Every line that holds the word "still" needs to be copied from the data below.

(Items from a data source)
----------

Fixpoint pad_left (n width : nat) (s : string) : string :=
  match n with
  | O => s
  | S n' => if (String.length s <? width)%nat then pad_left n' width (String "0" s) else s
  end.

(** [q] with six decimals, truncated. *)
Definition string_of_Q (q : Q) : string :=
  let n := Z.abs (Qnum q) in
  let d := Z.pos (Qden q) in
  let whole := string_of_Z (n / d) in
  let frac := pad_left 6 6 (string_of_Z ((n mod d) * 1000000 / d)) in
  String.append (if Qnum q <? 0 then "-" else "")
    (String.append whole (String.append "." frac)).

Definition quoted (s : string) : string :=
  String dquote (String.append s (String dquote EmptyString)).

Fixpoint join (sep : string) (l : list string) : string :=
  match l with
  | [] => EmptyString
  | [s] => s
  | s :: l' => String.append s (String.append sep (join sep l'))
  end.

Fixpoint render (v : pyval) : string :=
  match v with
  | PNone => "null"
  | PBool b => if b then "true" else "false"
  | PInt z => string_of_Z z
  | PFloat q => string_of_Q q
  | PNonFinite NaN => "NaN"
  | PNonFinite (Infinity negative) => if negative then "-Infinity" else "Infinity"
  | PStr s => quoted s
  | PList l => String.append "[" (String.append (join ", " (map render l)) "]")
  | PDict d =>
      String.append "{"
        (String.append
           (join ", " (map (fun kv => String.append (quoted (fst kv))
                                        (String.append ": " (render (snd kv)))) d))
           "}")
  end.

Definition mini_dumps (v : pyval) : bytes := list_byte_of_string (render v).

(** [str(v)] is kept to the JSON text. *)
Definition mini_str (v : pyval) : string := render v.

End MiniJson.

(** ** Concrete peers and environments *)

Module Sample.

Import MiniJson.

(** A peer that accepts the connection and sends [chunks] before closing. *)
Definition serves (chunks : list bytes) : peer :=
  {| p_connect := None; p_send := None; p_rx := map Data chunks |}.

(** A peer that answers with the JSON text of [v] in one piece. *)
Definition answers (v : pyval) : peer := serves [mini_dumps v].

(** No one listens: [connect] raises. *)
Definition refuses : peer :=
  {| p_connect := Some OSError; p_send := None; p_rx := [] |}.

(** A peer that accepts and closes without a byte. *)
Definition silent : peer := serves [].

Definition mk_env (clk : nat -> Q) (n : string -> Z -> peer) : env :=
  {| clock := clk; net := n; loads := mini_loads; dumps := mini_dumps;
     py_str := mini_str; home := "/home/user"; makedirs_ok := true;
     open_ok := fun _ => true |}.

Definition w0 : world := {| ticks := 0; socks := []; files := [] |}.

(** A clock that stands still, and one that advances by a second a reading. *)
Definition steady (t : Q) : nat -> Q := fun _ => t.
Definition ticking (t : Z) : nat -> Q := fun n => inject_Z (t + Z.of_nat n).

(** The peers by address; no one listens elsewhere. *)
Definition net_of (peers : dict peer) : string -> Z -> peer :=
  fun ip _ => match dict_get ip peers with Some p => p | None => refuses end.

Definition cam (ip : string) : device := {| ip := ip; port := 8080 |}.

Definition three_cams : dict device :=
  [("cam1", cam "10.0.0.1"); ("cam2", cam "10.0.0.2"); ("cam3", cam "10.0.0.3")].

(** [cam1] and [cam3] answer a stop with their file ids, no one listens at
    the address of [cam2]. *)
Definition one_down : env :=
  mk_env (ticking 100)
    (net_of [("10.0.0.1", answers (PDict [("fileId", PStr "abc123")]));
             ("10.0.0.3", answers (PDict [("fileId", PStr "def456")]))]).

(** [cam1] answers with a file id, [cam2] with a status without one. *)
Definition one_without_id : env :=
  mk_env (ticking 100)
    (net_of [("10.0.0.1", answers (PDict [("fileId", PStr "abc123")]));
             ("10.0.0.2", answers (PDict [("timestamp", PFloat (1002 # 10))]))]).

(** At 10.0.0.3 a peer closes without a byte, at 10.0.0.4 one sends an
    opening brace and closes, at 10.0.0.2 one answers with its status. *)
Definition mixed_peers : env :=
  mk_env (ticking 100)
    (net_of [("10.0.0.2", answers (PDict [("timestamp", PFloat (1002 # 10))]));
             ("10.0.0.3", silent);
             ("10.0.0.4", serves [[x7b]])]).

(** A clock that shows 100.000 when first read and 100.040 afterwards, and
    a device whose status carries the timestamp 100.000. *)
Definition forty_ms : env :=
  mk_env (fun n => match n with O => inject_Z 100 | _ => 10004 # 100 end)
    (net_of [("10.0.0.1", answers (PDict [("timestamp", PFloat (inject_Z 100))]))]).

(** Two devices seen through a clock that stands still at 100: the first
    reports the time 100.0, the second 100.2. *)
Definition skewed : env :=
  mk_env (steady (inject_Z 100))
    (net_of [("10.0.0.1", answers (PDict [("timestamp", PFloat (inject_Z 100))]));
             ("10.0.0.2", answers (PDict [("timestamp", PFloat (1002 # 10))]))]).

Definition two_cams : dict device :=
  [("cam1", cam "10.0.0.1"); ("cam2", cam "10.0.0.2")].

(** Two devices seen through a clock that stands still at 0.125: the first
    reports the time 0.125, the second 0.325. *)
Definition skewed_by_200 : env :=
  mk_env (steady (125 # 1000))
    (net_of [("10.0.0.1", answers (PDict [("timestamp", PFloat (125 # 1000))]));
             ("10.0.0.2", answers (PDict [("timestamp", PFloat (325 # 1000))]))]).

(** Two devices seen through a clock that stands still at 100: the first
    reports the time 100.0, the status of the second has the timestamp
    [NaN]. *)
Definition not_a_time : env :=
  mk_env (steady (inject_Z 100))
    (net_of [("10.0.0.1", answers (PDict [("timestamp", PFloat (inject_Z 100))]));
             ("10.0.0.2", answers (PDict [("timestamp", PNonFinite NaN)]))]).

(** [struct.pack('>I', z)] *)
Definition be32 (z : Z) : bytes :=
  map (fun k => match Byte.of_N (Z.to_N ((z / 256 ^ k) mod 256)) with
                | Some b => b
                | None => x00
                end) [3; 2; 1; 0].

----------

* **RESPONSE TO THIS EXERCISE**
(** A clock that stands still, and one that advances by a second a reading. *)
(** Two devices seen through a clock that stands still at 100: the first
(** Two devices seen through a clock that stands still at 0.125: the first
(** Two devices seen through a clock that stands still at 100: the first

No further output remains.